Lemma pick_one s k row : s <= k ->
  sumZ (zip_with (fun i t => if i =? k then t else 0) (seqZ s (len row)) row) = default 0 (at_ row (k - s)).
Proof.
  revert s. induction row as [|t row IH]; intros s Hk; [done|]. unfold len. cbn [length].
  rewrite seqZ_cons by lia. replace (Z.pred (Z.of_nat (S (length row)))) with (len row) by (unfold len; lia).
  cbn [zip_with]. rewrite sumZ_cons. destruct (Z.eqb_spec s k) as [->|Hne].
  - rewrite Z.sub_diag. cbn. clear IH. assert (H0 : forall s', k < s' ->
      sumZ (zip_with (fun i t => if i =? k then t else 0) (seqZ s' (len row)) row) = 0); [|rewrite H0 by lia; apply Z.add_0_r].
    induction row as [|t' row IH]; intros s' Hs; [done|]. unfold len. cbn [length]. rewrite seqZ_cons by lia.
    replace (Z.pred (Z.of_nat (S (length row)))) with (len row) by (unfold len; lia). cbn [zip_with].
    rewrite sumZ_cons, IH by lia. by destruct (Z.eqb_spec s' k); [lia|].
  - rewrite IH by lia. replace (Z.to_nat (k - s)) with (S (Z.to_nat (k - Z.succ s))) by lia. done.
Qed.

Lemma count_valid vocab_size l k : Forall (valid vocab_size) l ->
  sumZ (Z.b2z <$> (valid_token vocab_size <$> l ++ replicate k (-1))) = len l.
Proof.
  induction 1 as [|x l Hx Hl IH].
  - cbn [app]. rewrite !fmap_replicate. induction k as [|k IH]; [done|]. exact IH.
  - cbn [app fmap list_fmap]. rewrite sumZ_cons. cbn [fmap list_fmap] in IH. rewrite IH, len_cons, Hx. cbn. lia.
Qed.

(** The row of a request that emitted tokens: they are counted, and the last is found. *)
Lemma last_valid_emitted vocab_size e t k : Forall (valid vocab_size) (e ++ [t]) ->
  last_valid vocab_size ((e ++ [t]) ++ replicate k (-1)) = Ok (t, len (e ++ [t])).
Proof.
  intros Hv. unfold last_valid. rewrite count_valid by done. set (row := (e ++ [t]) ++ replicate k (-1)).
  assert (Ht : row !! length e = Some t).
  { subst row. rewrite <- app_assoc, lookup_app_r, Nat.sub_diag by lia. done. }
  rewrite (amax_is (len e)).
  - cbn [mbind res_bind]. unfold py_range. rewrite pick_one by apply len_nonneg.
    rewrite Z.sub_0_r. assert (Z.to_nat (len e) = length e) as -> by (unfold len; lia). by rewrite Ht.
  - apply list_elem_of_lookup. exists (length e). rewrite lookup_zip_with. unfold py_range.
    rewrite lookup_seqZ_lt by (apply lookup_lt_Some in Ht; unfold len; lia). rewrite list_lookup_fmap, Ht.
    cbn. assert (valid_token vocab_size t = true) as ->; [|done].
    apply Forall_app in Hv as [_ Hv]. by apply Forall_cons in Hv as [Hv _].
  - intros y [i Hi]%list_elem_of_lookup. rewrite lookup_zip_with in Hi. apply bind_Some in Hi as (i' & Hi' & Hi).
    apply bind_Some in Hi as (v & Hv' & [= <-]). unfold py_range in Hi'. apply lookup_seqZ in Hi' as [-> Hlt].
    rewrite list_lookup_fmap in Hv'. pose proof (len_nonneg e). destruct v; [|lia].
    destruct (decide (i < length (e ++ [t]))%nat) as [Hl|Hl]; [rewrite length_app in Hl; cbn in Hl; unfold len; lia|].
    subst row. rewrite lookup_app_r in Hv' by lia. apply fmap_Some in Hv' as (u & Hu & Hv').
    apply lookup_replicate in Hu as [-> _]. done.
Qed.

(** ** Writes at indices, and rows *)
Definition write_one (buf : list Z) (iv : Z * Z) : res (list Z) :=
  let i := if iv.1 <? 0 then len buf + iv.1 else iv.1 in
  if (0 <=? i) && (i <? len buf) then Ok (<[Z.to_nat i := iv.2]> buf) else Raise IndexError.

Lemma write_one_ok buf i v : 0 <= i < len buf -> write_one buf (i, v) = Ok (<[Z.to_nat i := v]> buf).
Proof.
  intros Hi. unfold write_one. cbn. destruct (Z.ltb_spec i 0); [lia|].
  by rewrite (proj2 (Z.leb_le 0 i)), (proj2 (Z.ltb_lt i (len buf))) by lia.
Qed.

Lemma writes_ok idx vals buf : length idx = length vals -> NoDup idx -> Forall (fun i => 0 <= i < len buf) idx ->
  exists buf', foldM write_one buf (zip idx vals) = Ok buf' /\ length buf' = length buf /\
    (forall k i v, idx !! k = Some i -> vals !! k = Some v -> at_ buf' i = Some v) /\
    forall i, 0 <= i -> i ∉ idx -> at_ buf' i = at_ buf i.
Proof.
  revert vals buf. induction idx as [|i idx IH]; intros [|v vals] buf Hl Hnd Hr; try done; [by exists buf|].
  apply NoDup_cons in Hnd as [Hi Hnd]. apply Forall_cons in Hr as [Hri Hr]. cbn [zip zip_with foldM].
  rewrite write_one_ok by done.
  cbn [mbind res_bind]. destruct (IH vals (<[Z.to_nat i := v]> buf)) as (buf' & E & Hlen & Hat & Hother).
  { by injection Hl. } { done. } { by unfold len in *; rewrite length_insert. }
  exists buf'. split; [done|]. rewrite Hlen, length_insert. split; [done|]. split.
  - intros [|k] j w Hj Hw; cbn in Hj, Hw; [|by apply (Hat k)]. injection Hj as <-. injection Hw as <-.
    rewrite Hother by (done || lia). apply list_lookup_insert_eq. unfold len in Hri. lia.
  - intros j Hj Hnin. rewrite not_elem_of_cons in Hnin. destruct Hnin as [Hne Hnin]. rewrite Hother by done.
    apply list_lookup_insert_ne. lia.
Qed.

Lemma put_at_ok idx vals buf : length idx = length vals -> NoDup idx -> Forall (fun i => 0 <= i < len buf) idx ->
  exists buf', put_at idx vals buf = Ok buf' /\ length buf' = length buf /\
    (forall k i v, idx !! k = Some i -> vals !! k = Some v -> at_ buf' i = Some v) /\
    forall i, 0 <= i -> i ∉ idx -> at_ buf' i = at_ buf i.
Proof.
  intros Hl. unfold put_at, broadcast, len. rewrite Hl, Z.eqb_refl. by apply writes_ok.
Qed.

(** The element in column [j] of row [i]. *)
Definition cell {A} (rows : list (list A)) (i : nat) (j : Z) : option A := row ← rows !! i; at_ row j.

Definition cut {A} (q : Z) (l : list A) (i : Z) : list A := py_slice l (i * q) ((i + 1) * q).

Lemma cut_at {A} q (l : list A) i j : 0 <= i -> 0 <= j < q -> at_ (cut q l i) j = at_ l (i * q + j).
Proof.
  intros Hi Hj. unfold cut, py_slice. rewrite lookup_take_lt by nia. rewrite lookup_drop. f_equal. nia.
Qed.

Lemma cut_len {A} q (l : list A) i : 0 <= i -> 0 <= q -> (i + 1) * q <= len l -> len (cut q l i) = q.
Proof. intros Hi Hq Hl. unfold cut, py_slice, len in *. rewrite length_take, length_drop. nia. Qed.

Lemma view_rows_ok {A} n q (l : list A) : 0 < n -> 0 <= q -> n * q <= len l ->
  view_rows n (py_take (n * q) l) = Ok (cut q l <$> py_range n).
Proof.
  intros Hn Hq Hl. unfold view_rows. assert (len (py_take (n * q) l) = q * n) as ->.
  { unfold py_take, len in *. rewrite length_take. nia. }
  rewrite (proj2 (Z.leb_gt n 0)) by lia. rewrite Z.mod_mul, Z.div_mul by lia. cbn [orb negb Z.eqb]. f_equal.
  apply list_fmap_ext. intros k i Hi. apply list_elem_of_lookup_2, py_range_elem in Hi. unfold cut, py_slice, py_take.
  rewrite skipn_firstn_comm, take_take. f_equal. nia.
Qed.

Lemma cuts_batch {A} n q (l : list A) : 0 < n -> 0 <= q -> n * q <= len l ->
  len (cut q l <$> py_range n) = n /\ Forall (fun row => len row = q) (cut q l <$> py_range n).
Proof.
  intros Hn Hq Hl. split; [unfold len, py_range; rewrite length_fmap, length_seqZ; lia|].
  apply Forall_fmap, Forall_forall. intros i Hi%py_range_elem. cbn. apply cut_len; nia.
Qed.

--

WHAT NEEDS TO BE DONE: Please copy the line that contains "len (cut q l <$>" and each line after it through the end of the records, exactly, and no other lines.

RESPONSE TO THIS EXERCISE:
  len (cut q l <$> py_range n) = n /\ Forall (fun row => len row = q) (cut q l <$> py_range n).
Proof.
  intros Hn Hq Hl. split; [unfold len, py_range; rewrite length_fmap, length_seqZ; lia|].
  apply Forall_fmap, Forall_forall. intros i Hi%py_range_elem. cbn. apply cut_len; nia.
Qed.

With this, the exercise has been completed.